Today’s post comes from Laura Myers, a Marketing Specialist with Ontario Parks.
Approximately 70 years ago, Neys Provincial Park’s campground looked very different than it does today.
During World War II, the area now known as Neys Provincial Park was referred to as Neys Camp 100.
Instead of campers, it mainly held high-ranking German prisoners of war (POW). The camp operated from 1941 to 1946.
Why Canada and why Neys?
Britain was running out of space to house their prisoners of war, and there was a concern that if prisoners escaped they could compromise British defenses.
Britain turned to Canada for help, and funded the construction of 26 major prisoner of war camps across the country. There were three POW camps located along the north shore of Lake Superior; one at Angler, close to present day Marathon, one at Red Rock, and one at Neys.
Located along the north shore of Lake Superior, Neys is a remote location. In the 1940s, it was even more remote as the highway was not yet complete.
Neys was selected as a POW camp primarily because it was close to the rail line. The Canadian Pacific Railway provided direct access to the site, and prisoners and supplies could be easily transported and unloaded at the Neys rail siding.
Lake Superior, the largest Great Lake by surface area, and the boreal forest also provided natural boundaries for the camp. This made escape attempts a challenge.
What was Neys Camp 100 like?
Imagine the campground of Neys Provincial Park completely cleared of trees. Picture 27 buildings of various sizes, and a rectangular compound including barracks surrounded by three rows of barbed wire, 10 feet high, with a guard tower in each corner.
Try to imagine arriving at Neys during the wintertime, just like the first trainload of prisoners did in January of 1941. Consider travelling without knowing your whereabouts, as the railroad signs along the way had been covered up.
Neys Camp 100 had the capacity to hold 500 prisoners and 100 guards. The number of prisoners fluctuated over the course of the war.
Within the prisoners’ compound there were four barracks, a senior prisoners’ barrack, a hospital, a mess hall, a recreation hall, and a detention cell.
Many prisoners reported that they were treated and ate well while being interned at Neys Camp 100. There are accounts that the prisoners were served fresh eggs upon arrival to the camp, received sugar rations, and ate food such as soups, stews, potatoes, bread, and pickled meats.
Prisoners passed the time playing sports, games and musical instruments, and creating artwork. The prisoners of war also worked for the Pigeon River Timber Company through the Prisoner Employment Program.
Wait, is that a Black Bear?
Yes, the prisoners at Neys Camp 100 had a pet black bear.
Her name was Nellie. Stories tell of her following German commands, walking on a leash, and being their mascot for sporting events. How she became domesticated is unknown.

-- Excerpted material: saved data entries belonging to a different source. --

(* ===== verification/EnvelopeProps.v ===== *)
(** * What sealing and verifying an envelope guarantee

    [validate_facts] reads the type checks back as the shape of the claims;
    [construct_perm] and [decoded_payload] carry claims through the JSON text. *)
From S2P Require Import Prelude Regex Sha256 Json Posix PyText Binary64 RoleContext Envelope.

#[local] Open Scope Z_scope.
#[local] Opaque sha256_hex hmac_sha256_hex.

Ltac forall_split := repeat first [apply Forall_nil_2 | apply Forall_cons_2].

(** ** Reading the checks back *)

Lemma check_Ok ok msg u : check ok msg = Ok u ↔ ok = true.
Proof. unfold check. rewrite raise_if_Ok. apply negb_false_iff. Qed.

Lemma valid_text_Ok v label u :
  _valid_text v label = Ok u ↔ ∃ s, v = JStr s ∧ s ≠ "" ∧ s = py_strip s ∧ unsafe_text s = false.
Proof.
  unfold _valid_text. rewrite check_Ok. destruct v; try (split; [done|by intros (? & [=] & _)]).
  rewrite !andb_true_iff, !negb_true_iff, bool_decide_eq_false, bool_decide_eq_true. naive_solver.
Qed.

Lemma validate_hash_str v label o u : _validate_hash v label o = Ok u → ∃ s, v = JStr s.
Proof. destruct v; try done. eauto. Qed.

(** A tuple of strings without repetition. *)
Definition str_tuple (vs : list json) : Prop := ∃ l, vs = map JStr l ∧ NoDup l.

(Today, we work to keep Ontario’s wildlife wild, and all bears at modern-day Neys wander free.)
What happened to the camp after it closed?
The prisoners at Neys Camp 100 were sent back to Germany in March of 1946, however many immigrated back to Canada.
The infrastructure of the camp was later used as a Japanese-Canadian relocation camp for approximately six months during 1946 and 1947. For Japanese-Canadians who had been displaced and held in internment camps during the war, the Neys relocation camp provided a free place to stay, eat, and find separated family and friends.
All of the buildings were dismantled in 1953, and the materials were reused in nearby towns such as Marathon, Ontario.
Are there any remnants of the camp?
Today, there are remnants of buildings and camp features throughout the campground that remind us of the history of Neys Camp 100.
This photo shows the largest remnants of the camp, which is the Mess Hall.
The Mess Hall was an H-shaped building where the prisoners ate. There were two large dining halls and a kitchen in the middle section.
From POWs to park visitors
The land Neys Camp 100 occupied was reforested in the late 1950s and early ’60s, and became a picnicking and camping area for locals.
Neys was officially designated as a provincial park in 1965 and opened its doors to campers – no barbed wire involved!